Provided material |
(** * typed_json: a shallow embedding of [TypedJSON] and its properties

    The development follows [src/typed_json.py] and
    [src/deserialize_exception.py].  Python objects are represented by the
    inductive [value]; a target type by [pytype]; raised exceptions by [exn];
    a call either returns, raises, or exhausts the recursion budget of the
    model ([outcome]). *)

From Stdlib Require Import List String Ascii ZArith Bool Lia Arith Permutation.
From Stdlib Require Import Sorted.
Import ListNotations.
Open Scope string_scope.
Set Warnings "-register-all".

(** ** Python values *)

(** Runtime objects that the program touches.  A float is kept as its
    IEEE-754 bit pattern, since only equality of floats matters here.  An
    [int] is unbounded: the limit CPython 3.11 puts on the conversion
    between [int] and decimal text ([sys.set_int_max_str_digits], 4300
    digits unless changed) is taken as switched off.
    [VDict] is a [dict] with string keys in insertion order.  [VMethod] is
    any callable attribute (bound method, builtin method, function).
    [VProperty] is a [property] object itself, not the value it computes;
    [getattr] on an instance never returns one for a property of its class,
    it returns the computed value.  [VInst] is an
    instance of a user class: the class name, the attributes that
    [getattr] finds on the class (methods, class-level data, dunder
    members; for a property the value its getter returned) and the
    instance's own [__dict__].  An object one of whose getters raises is
    not represented. *)
Inductive value : Type :=
| VNone
| VBool (b : bool)
| VInt (z : Z)
| VFloat (bits : Z)
| VStr (s : string)
| VList (l : list value)
| VDict (kvs : list (string * value))
| VMethod
| VProperty
| VInst (cname : string) (class_attrs : list (string * value))
        (inst_dict : list (string * value)).

(** ** JSON documents *)

(** The syntax tree of a well-formed JSON text that [json.loads] accepts.
    [JFloat] is a number token read as a [float], or one of the tokens
    [NaN], [Infinity] and [-Infinity]. *)
Inductive json : Type :=
| JNull
| JBool (b : bool)
| JInt (z : Z)
| JFloat (bits : Z)
| JStr (s : string)
| JArr (l : list json)
| JObj (kvs : list (string * json)).

(** ** Types and constructor signatures *)

(** What [TypedJSON(typ)] receives as [typ], and what a parameter
    annotation can be: one of the builtin types, [inspect._empty] (a
    parameter without annotation) or a user class.  A class is described by
    its name, the names [inspect.getmembers(cls)] lists, the parameters of
    [inspect.signature(cls.__init__)] (with the receiver) and the attributes
    an instance inherits from the class: methods and class-level data.  A
    class that defines properties is not described this way, since what
    [getattr] returns for a property is computed by the getter from the
    instance. *)
Inductive pytype : Type :=
| T_int | T_float | T_bool | T_str | T_list | T_empty
| T_class (c : pyclass)
with pyclass : Type :=
| MkClass (name : string) (member_names : list string)
          (init_params : list param) (class_attrs : list (string * value))
with param : Type :=
| MkParam (pname : string) (annotation : pytype) (default : option value).

Definition cls_name (c : pyclass) : string :=
  match c with MkClass n _ _ _ => n end.
Definition cls_member_names (c : pyclass) : list string :=
  match c with MkClass _ ms _ _ => ms end.
Definition cls_init_params (c : pyclass) : list param :=
  match c with MkClass _ _ ps _ => ps end.
Definition cls_class_attrs (c : pyclass) : list (string * value) :=
  match c with MkClass _ _ _ ca => ca end.

Definition param_name (p : param) : string :=
  match p with MkParam n _ _ => n end.
Definition param_annotation (p : param) : pytype :=
  match p with MkParam _ a _ => a end.
(** [None] stands for [inspect._empty]: the parameter has no default. *)
Definition param_default (p : param) : option value :=
  match p with MkParam _ _ d => d end.

(** ** Exceptions *)

(** The text of a [DeserializeException] is an f-string; it is kept as the
    template together with the interpolated objects. *)
Inductive message : Type :=
| MsgNoInit (typ : pytype)
    (* "Type {typ.__class__.__name__} does not have one init method.":
       the text names the class of [typ]; the type itself is kept. *)
| MsgCast (v : value) (annotation : pytype) (inner : message)
    (* "Value {value} cannot be cast as {annotation}: {stack_exception}" *)
| MsgMissing (parameter_name : string).
    (* "Parameter {..} could not be found in JSON and has no default value" *)

(** [DeserializeException] carries its message and, when raised with
    [raise ... from e], the exception [e] as [__cause__].  The others are
    builtin exceptions. *)
Inductive exn : Type :=
| DeserializeException (msg : message) (cause : option exn)
| TypeError (what : string)
| KeyError (key : string)
| AttributeError (attr : string).

(** ** Outcome of a call *)

Inductive outcome (A : Type) : Type :=
| Ok (a : A)
| Raise (e : exn)
| OutOfFuel.
Arguments Ok {A} a.
Arguments Raise {A} e.
Arguments OutOfFuel {A}.

Definition bind {A B} (m : outcome A) (k : A -> outcome B) : outcome B :=
  match m with
  | Ok a => k a
  | Raise e => Raise e
  | OutOfFuel => OutOfFuel
  end.

Notation "x <- m ;; k" := (bind m (fun x => k))
  (at level 61, m at next level, right associativity).
Notation "m ;;; k" := (bind m (fun _ => k))
  (at level 61, right associativity).

(** ** Dictionaries, strings and sorting *)

(** [d[k]] for a dict whose keys are distinct. *)
Fixpoint dict_get (k : string) (kvs : list (string * value)) : option value :=
  match kvs with
  | [] => None
  | (k', v) :: r => if String.eqb k k' then Some v else dict_get k r
  end.

Definition dict_mem (k : string) (kvs : list (string * value)) : bool :=
  match dict_get k kvs with Some _ => true | None => false end.

(** [d[k] = v]: an existing key keeps its position, a new key is appended. *)
Fixpoint dict_set (k : string) (v : value) (kvs : list (string * value))
  : list (string * value) :=
  match kvs with
  | [] => [(k, v)]
  | (k', v') :: r =>
      if String.eqb k k' then (k, v) :: r else (k', v') :: dict_set k v r
  end.

(** [needle in hay] on two strings: substring test. *)
Fixpoint contains (needle hay : string) : bool :=
  String.prefix needle hay ||
  match hay with
  | EmptyString => false
  | String _ hay' => contains needle hay'
  end.

(** [x in l] where [x] is a string: some element equals [x], and only a
    string equals a string. *)
Definition list_has_str (x : string) (l : list value) : bool :=
  existsb (fun e => match e with VStr s => String.eqb x s | _ => false end) l.

(** [results.sort(key=lambda pair: pair[0])] at the end of
    [inspect.getmembers]: a stable sort on the name. *)
Fixpoint insert_by_name (x : string * value) (l : list (string * value))
  : list (string * value) :=
  match l with
  | [] => [x]
  | y :: r =>
      if String.leb (fst x) (fst y) then x :: y :: r
      else y :: insert_by_name x r
  end.

Definition sort_by_name (l : list (string * value)) : list (string * value) :=
  fold_right insert_by_name [] l.

(** ** The JSON codec *)

(** The bit pattern of [float('nan')], the value [json.loads] returns for
    the token [NaN]. *)
Definition nan_bits : Z := 9221120237041090560.

(** The exponent field is all ones and the fraction is not zero. *)
Definition is_nan (bits : Z) : bool :=
  (Z.land (Z.shiftr bits 52) 2047 =? 2047)%Z
  && negb (Z.land bits 4503599627370495 =? 0)%Z.

(** The float a number token stands for once written and read: every NaN
    is written as the one token [NaN], every other float as a text that
    reads back as the same float. *)
Definition written_float (bits : Z) : Z :=
  if is_nan bits then nan_bits else bits.

(** [json.loads]: total on well-formed text.  When an object repeats a key
    the last value is kept. *)
Fixpoint json_loads (j : json) : value :=
  match j with
  | JNull => VNone
  | JBool b => VBool b
  | JInt z => VInt z
  | JFloat f => VFloat (written_float f)
  | JStr s => VStr s
  | JArr l => VList (map json_loads l)
  | JObj kvs =>
      VDict (fold_left
               (fun d kv => dict_set (fst kv) (json_loads (snd kv)) d) kvs [])
  end.

Definition not_serializable : exn :=
  TypeError "Object is not JSON serializable".

(** [json.dumps]: raises [TypeError] on an object that is not one of the
    JSON kinds. *)
Fixpoint json_dumps (v : value) : outcome json :=
  match v with
  | VNone => Ok JNull
  | VBool b => Ok (JBool b)
  | VInt z => Ok (JInt z)
  | VFloat f => Ok (JFloat (written_float f))
  | VStr s => Ok (JStr s)
  | VList l =>
      js <- (fix elems (l : list value) : outcome (list json) :=
               match l with
               | [] => Ok []
               | x :: r => j <- json_dumps x ;; js <- elems r ;; Ok (j :: js)
               end) l ;;
      Ok (JArr js)
  | VDict kvs =>
      js <- (fix items (kvs : list (string * value))
               : outcome (list (string * json)) :=
               match kvs with
               | [] => Ok []
               | (k, x) :: r =>
                   j <- json_dumps x ;; js <- items r ;; Ok ((k, j) :: js)
               end) kvs ;;
      Ok (JObj js)
  | VMethod => Raise not_serializable
  | VProperty => Raise not_serializable
  | VInst _ _ _ => Raise not_serializable
  end.

(** The two loops of [json_dumps], by name. *)
Fixpoint dumps_elems (l : list value) : outcome (list json) :=
  match l with
  | [] => Ok []
  | x :: r => j <- json_dumps x ;; js <- dumps_elems r ;; Ok (j :: js)
  end.

Fixpoint dumps_items (kvs : list (string * value))
  : outcome (list (string * json)) :=
  match kvs with
  | [] => Ok []
  | (k, x) :: r =>
      j <- json_dumps x ;; js <- dumps_items r ;; Ok ((k, j) :: js)
  end.

(** ** Reflection *)

(** A member of a type as [inspect.getmembers(typ)] pairs it with its name:
    a function with its signature, or anything else. *)
Inductive member : Type :=
| MFunction (params : list param)
| MOther.

(** [inspect.signature(int.__init__)] and the like: the slot wrapper
    [(self, /, *args, **kwargs)], none annotated, none with a default. *)
Definition slot_wrapper_signature : list param :=
  [MkParam "self" T_empty None; MkParam "args" T_empty None;
   MkParam "kwargs" T_empty None].

(** [inspect.signature(typ.__init__)] *)
Definition init_signature (typ : pytype) : list param :=
  match typ with
  | T_class c => cls_init_params c
  | _ => slot_wrapper_signature
  end.

(** Dunder members every object has (an excerpt: the program only looks at
    their names). *)
Definition object_dunders : list string :=
  ["__class__"; "__doc__"; "__eq__"; "__init__"; "__repr__"; "__str__"].

Definition member_names (typ : pytype) : list string :=
  match typ with
  | T_class c => cls_member_names c
  | _ => object_dunders
  end.

(** [inspect.getmembers(typ)]: the member called [__init__] is
    [typ.__init__]. *)
Definition getmembers_type (typ : pytype) : list (string * member) :=
  map (fun n => (n, if String.eqb n "__init__"
                    then MFunction (init_signature typ) else MOther))
      (member_names typ).

(** [inspect.signature(f)] *)
Definition signature (f : member) : outcome (list param) :=
  match f with
  | MFunction ps => Ok ps
  | MOther => Raise (TypeError "not a callable object")
  end.

Definition methods (names : list string) : list (string * value) :=
  map (fun n => (n, VMethod)) names.

Definition int_members (z : Z) : list (string * value) :=
  [("denominator", VInt 1); ("imag", VInt 0); ("numerator", VInt z);
   ("real", VInt z)] ++
  methods ["as_integer_ratio"; "bit_count"; "bit_length"; "conjugate";
           "from_bytes"; "to_bytes"].

Definition str_method_names : list string :=
  ["capitalize"; "casefold"; "center"; "count"; "encode"; "endswith";
   "expandtabs"; "find"; "format"; "format_map"; "index"; "isalnum";
   "isalpha"; "isascii"; "isdecimal"; "isdigit"; "isidentifier"; "islower";
   "isnumeric"; "isprintable"; "isspace"; "istitle"; "isupper"; "join";
   "ljust"; "lower"; "lstrip"; "maketrans"; "partition"; "removeprefix";
   "removesuffix"; "replace"; "rfind"; "rindex"; "rjust"; "rpartition";
   "rsplit"; "rstrip"; "split"; "splitlines"; "startswith"; "strip";
   "swapcase"; "title"; "translate"; "upper"; "zfill"].

(** [dir(obj)] with the value [getattr] gives for each name, before
    sorting.  For an instance: its own [__dict__], then what it inherits
    from the class and does not shadow.  For builtin objects: the public
    members of CPython 3.11 and [object_dunders]. *)
Definition dir_entries (obj : value) : list (string * value) :=
  match obj with
  | VInst _ ca d =>
      d ++ filter (fun kv => negb (dict_mem (fst kv) d)) ca
  | VNone | VMethod => methods object_dunders
  | VProperty =>
      methods object_dunders ++
      [("fdel", VNone); ("fget", VMethod); ("fset", VNone)] ++
      methods ["deleter"; "getter"; "setter"]
  | VBool b => methods object_dunders ++ int_members (if b then 1 else 0)
  | VInt z => methods object_dunders ++ int_members z
  | VFloat f =>
      methods object_dunders ++
      [("imag", VFloat 0); ("real", VFloat f)] ++
      methods ["as_integer_ratio"; "conjugate"; "fromhex"; "hex";
               "is_integer"]
  | VStr _ => methods object_dunders ++ methods str_method_names
  | VList _ =>
      methods object_dunders ++
      methods ["append"; "clear"; "copy"; "count"; "extend"; "index";
               "insert"; "pop"; "remove"; "reverse"; "sort"]
  | VDict _ =>
      methods object_dunders ++
      methods ["clear"; "copy"; "fromkeys"; "get"; "items"; "keys"; "pop";
               "popitem"; "setdefault"; "update"; "values"]
  end.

Brief |
Nothing but the lines from the top of the entries above through the line with "(** ** Python values *)" should be set down, each exactly as written.

Solution for this problem |
(** * typed_json: a shallow embedding of [TypedJSON] and its properties

    The development follows [src/typed_json.py] and
    [src/deserialize_exception.py].  Python objects are represented by the
    inductive [value]; a target type by [pytype]; raised exceptions by [exn];
    a call either returns, raises, or exhausts the recursion budget of the
    model ([outcome]). *)

From Stdlib Require Import List String Ascii ZArith Bool Lia Arith Permutation.
From Stdlib Require Import Sorted.
Import ListNotations.
Open Scope string_scope.
Set Warnings "-register-all".

(** ** Python values *)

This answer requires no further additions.